Reputation: 12372
Or is there a chance that the operation will fail?
Thanks.
I chose the wrong term and what I really meant was rounding to 0, not truncation.
The point is, I need to compare the integer part of two doubles and I'm just casting them to int and then using ==, but, as someone pointed out in one of my earlier questions, this could throw an overflow exception if the double can't fit into the integer.
So the question would be 'Is it correct to use the == operator to compare two doubles that have previously been rounded to 0, or should I stick to the casting to int method and catch a possible exception?
Upvotes: 7
Views: 5069
Reputation: 546055
Here's the updated site which discusses the pros and cons of several methods of comparing floating point numbers. (You can still view the old site here.)

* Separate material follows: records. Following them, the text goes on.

Definition readOperatorToken (f : secret_file) : result string string :=
  match lstat f with
  | Some (true, mode) =>
      if negb (owner_only mode) then Err "WHATSAPP_OPERATOR_TOKEN_FILE must be owner-only (0600)"
      else if negb (opens f) then Err "WHATSAPP_OPERATOR_TOKEN_FILE could not be opened"
      else match opened f with
           | Some (true, true, mode) =>
               if negb (owner_only mode) then Err "WHATSAPP_OPERATOR_TOKEN_FILE must remain owner-only (0600)"
               else match content f with
                    | None => Err "WHATSAPP_OPERATOR_TOKEN_FILE could not be read within its size limit"
                    | Some data =>
                        let data := String.substring 0 258 data in
                        if Nat.ltb 257 (String.length data) then Err "WHATSAPP_OPERATOR_TOKEN_FILE could not be read within its size limit" else Ok (trim_space data)
                    end
           | _ => Err "WHATSAPP_OPERATOR_TOKEN_FILE changed while opening"
           end
  | _ => Err "WHATSAPP_OPERATOR_TOKEN_FILE must be a readable regular file, never a symlink"
  end.

(** ** The configuration of the operator's listener *)

Record operatorConfig := { Socket : string; Bind : string; Port : Z; Token : string; AllowedHosts : string }.

Section Operator.
Context (getenv : string → string) (lookup : string → option (list (ip * string))) (file : string → secret_file).

Definition unsafe_address (a : ip * string) : bool := bool_decide (a.1 = []) || IsUnspecified a.1 || ip_multicast a.1 || negb (String.eqb a.2 "").

Definition resolved_bind (bind : string) : result string string :=
  match Net.ParseIP bind with
  | Some a => if IsUnspecified a || ip_multicast a then Err "WHATSAPP_OPERATOR_BIND must not be wildcard or multicast" else Ok (IPString a)
  | None =>
      if contains_any "*/ :\" bind then Err "WHATSAPP_OPERATOR_BIND requires one address or hostname, never a wildcard or port"
      else match lookup bind with
           | None => Err "WHATSAPP_OPERATOR_BIND hostname could not be resolved"
           | Some addresses =>
               if existsb unsafe_address addresses then Err "WHATSAPP_OPERATOR_BIND hostname resolved to an unsafe address"
               else match remove_dups (IPString ∘ fst <$> addresses) with
                    | [address] => Ok address
                    | _ => Err "WHATSAPP_OPERATOR_BIND hostname must resolve to exactly one address on the operator network"
                    end
           end
  end.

The method I'd go with is the "relative error" method. Find the difference between the two numbers, convert that to a percentage of the numbers, and if that percentage is sufficiently small, then you've got equality.
Upvotes: 12
Reputation: 67779
Even worse is that sometimes, even for the exact same number, it will fail. This is because some compilers or processors will use more bits of precision in a CPU register than in memory (MSVC has 3 different floating-point behavior options, for example). Thus a recently-computed value may not have these bits truncated and will appear to be unequal. NEVER use == on floats.
Upvotes: 6
Reputation: 1338
If your absolut value is less than 2^23 for single or 2^52 for double you can use round() and then do the compare. Larger values can not be precisly stored and this opens for situations where N == N+1.
Upvotes: -1
Reputation: 391854
It's never correct to use ==
with floating-point.
What does "truncate" mean in a float-point context? What specific library function are you calling? What is the result? What makes you believe that "truncated" values are any more comparable than non-truncated values?
Floating point is an approximation of decimal values. Floating point can only represent powers of two precisely. All other values are subject to some error, no matter what floating-point operations you do.
If, however, you convert to integer, you can use ==
.
Upvotes: 3
Reputation: 405765
It can still fail due to the normal problems with floating point representation. Rather than truncating them, use a delta that would represent the equivalent precision.
It can fail in cases where you have two floats that you would normally consider the same,
10.19999999
10.20000001
but when you truncate them they give different results.
10.19
10.20
Whereas, if I had used a delta of 0.001 to compare to the difference, I would have seen that these two values are effectively the same.